Once the line with "execution_price_policy : string;" is found in the entries below, repeat it and each following line exactly, up to and including the line with "raise_if negb (str_in". Add no other lines.
-------- DATA FOR REVIEW
(* ===== verification/BacktestConfig.v ===== *)
(** * The backtest specification (yatl/backtest/config.py)

    The immutable policy of a simulation: the range, the cash and the cost
    rates, and the safety switches that the constructor pins. *)
From S2P Require Import Prelude PyDecimal PyText Market.

Definition PRIMARY_INTERVAL : string := "1h".
Definition REGIME_INTERVAL : string := "4h".
Definition CONTEXT_INTERVAL : string := "15m".
Definition EXECUTION_PRICE_POLICY : string := "NEXT_PRIMARY_OPEN".
Definition MAX_COST_BPS : dec := dec_of_Z 1000.
Definition MAX_INITIAL_CASH : dec := dec_of_Z 1000000000000000.
Definition MAX_PRIMARY_CANDLES : Z := 100000.
(** [INTERVAL_MILLISECONDS[PRIMARY_INTERVAL]] *)
Definition HOUR_MS : Z := 60 * 60 * 1000.

Definition _bounded_decimal (value field : string) (positive : bool) (maximum : option dec) : result dec :=
  raise_if negb (decimal_pattern value)
    with BacktestConfigError (String.append field " must be a plain decimal string") ;;
  let* number := rcatch (Decimal value) [ArithmeticTrap] (Raise BacktestConfigError (String.append field " is invalid")) in
  raise_if dltb number dec0 || (positive && deqb number dec0)
           || match maximum with Some m => dltb m number | None => false end
    with BacktestConfigError (String.append field " is outside the allowed range") ;;
  Ok number.

Record backtest_spec : Type := BacktestSpec {
  bs_symbol : string;
  start_time_ms : Z;
  end_time_ms : Z;
  initial_cash : string;
  fee_bps : string;
  slippage_bps : string;
  seed : Z;
  paper_only : bool;
  live_master_lock : string;
  spot_only : bool;
  allow_short : bool;
  allow_leverage : bool;
  execution_price_policy : string;
}.

#[global] Instance backtest_spec_eq_dec : EqDecision backtest_spec.
Proof. solve_decision. Defined.

(** [BacktestSpec(symbol, start, end)] with the defaults of the dataclass. *)
Definition default_spec (sym : string) (s e : Z) : backtest_spec :=
  BacktestSpec sym s e "10000" "10" "5" 0 true "OFF" true false false EXECUTION_PRICE_POLICY.

Definition spec_post_init (s : backtest_spec) : result unit :=
  raise_if negb (str_in (bs_symbol s) SYMBOLS) with BacktestConfigError "Backtest symbol is not approved" ;;
  raise_if (start_time_ms s <? 0) || (end_time_ms s <=? start_time_ms s)
           || negb (start_time_ms s mod HOUR_MS =? 0) || negb (end_time_ms s mod HOUR_MS =? 0)
           || (MAX_PRIMARY_CANDLES <? (end_time_ms s - start_time_ms s) / HOUR_MS)
    with BacktestConfigError "Backtest range must be a non-empty aligned 1h range" ;;
  do* _bounded_decimal (initial_cash s) "initial_cash" true (Some MAX_INITIAL_CASH) ;;
  do* _bounded_decimal (fee_bps s) "fee_bps" false (Some MAX_COST_BPS) ;;
  do* _bounded_decimal (slippage_bps s) "slippage_bps" false (Some MAX_COST_BPS) ;;
  raise_if (seed s <? 0) || (2 ^ 32 - 1 <? seed s) with BacktestConfigError "Backtest seed is invalid" ;;
  raise_if negb (paper_only s) || negb (String.eqb (live_master_lock s) "OFF") || negb (spot_only s)
           || allow_short s || allow_leverage s
           || negb (String.eqb (execution_price_policy s) EXECUTION_PRICE_POLICY)
    with BacktestConfigError "Backtest safety policy is invalid" ;;
  Ok tt.

Definition new_spec (s : backtest_spec) : result backtest_spec := do* spec_post_init s ;; Ok s.
Definition spec_valid (s : backtest_spec) : Prop := spec_post_init s = Ok tt.

Definition cash_decimal (s : backtest_spec) : result dec := Decimal (initial_cash s).
Definition fee_bps_decimal (s : backtest_spec) : result dec := Decimal (fee_bps s).
Definition slippage_bps_decimal (s : backtest_spec) : result dec := Decimal (slippage_bps s).

(** * Properties *)

Lemma _bounded_decimal_ok value field pos m d :
  _bounded_decimal value field pos (Some m) = Ok d ->
  denotes value d /\ (0 <= dval d)%Q /\ (pos = true -> (0 < dval d)%Q) /\ (dval d <= dval m)%Q.
Proof.
  unfold _bounded_decimal. intros H. res_inv. subst. apply negb_false_iff in Hc.
  destruct (decimal_pattern_spec _ Hc) as (d' & E & Hpl & Hf). rewrite E in Hr. injection Hr as ->.
  rewrite !orb_false_iff in Hc0. destruct Hc0 as [[_ Hz] Hm]. pose proof (plain_nonneg _ Hpl) as H0.
  split; [done|]. split; [done|]. split; [|by apply dltb_false].
  intros ->. simpl in Hz. apply deqb_false in Hz. rewrite dval_0 in Hz.
  destruct (Qle_lt_or_eq _ _ H0) as [|E0]; [done|]. by symmetry in E0.
Qed.

(** Everything a constructed specification guarantees. *)
Record spec_facts (s : backtest_spec) : Prop := {
  sf_symbol : bs_symbol s ∈ SYMBOLS;
  sf_start : 0 <= start_time_ms s < end_time_ms s;
  sf_aligned : start_time_ms s mod HOUR_MS = 0 /\ end_time_ms s mod HOUR_MS = 0;
  sf_count : (end_time_ms s - start_time_ms s) / HOUR_MS <= MAX_PRIMARY_CANDLES;
  sf_money : exists cash fee slip,
    cash_decimal s = Ok cash /\ fee_bps_decimal s = Ok fee /\ slippage_bps_decimal s = Ok slip
    /\ plain_range false cash /\ plain_range false fee /\ plain_range false slip
    /\ (0 < dval cash <= 1000000000000000)%Q /\ (0 <= dval fee <= 1000)%Q /\ (0 <= dval slip <= 1000)%Q;
  sf_safety : paper_only s = true /\ live_master_lock s = "OFF"%string /\ spot_only s = true
    /\ allow_short s = false /\ allow_leverage s = false;
}.

Lemma spec_valid_facts s : spec_valid s -> spec_facts s.
Proof.
  unfold spec_valid, spec_post_init. intros H. res_inv.
  rewrite !orb_false_iff in *. bool_prop.
  repeat match goal with Hd : _bounded_decimal _ _ _ _ = Ok _ |- _ =>
    apply _bounded_decimal_ok in Hd as ((? & ? & _) & ? & ? & ?) end.
  repeat match goal with Hd : _ /\ _ |- _ => destruct Hd end.
  apply str_in_spec in Hc.
  constructor; try done.
  exists a, a0, a1. unfold cash_decimal, fee_bps_decimal, slippage_bps_decimal.
  repeat match goal with Hf : true = true -> _ |- _ => specialize (Hf eq_refl) end.
  assert (dval MAX_INITIAL_CASH == 1000000000000000)%Q as E1 by reflexivity.
  assert (dval MAX_COST_BPS == 1000)%Q as E2 by reflexivity.
  rewrite E1, E2 in *.
  do 6 (split; [assumption|]). lra.
Qed.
----------------
RESPONSE FOR THIS EXERCISE
  execution_price_policy : string;
}.

#[global] Instance backtest_spec_eq_dec : EqDecision backtest_spec.
Proof. solve_decision. Defined.

(** [BacktestSpec(symbol, start, end)] with the defaults of the dataclass. *)
Definition default_spec (sym : string) (s e : Z) : backtest_spec :=
  BacktestSpec sym s e "10000" "10" "5" 0 true "OFF" true false false EXECUTION_PRICE_POLICY.

Definition spec_post_init (s : backtest_spec) : result unit :=
  raise_if negb (str_in (bs_symbol s) SYMBOLS) with BacktestConfigError "Backtest symbol is not approved" ;;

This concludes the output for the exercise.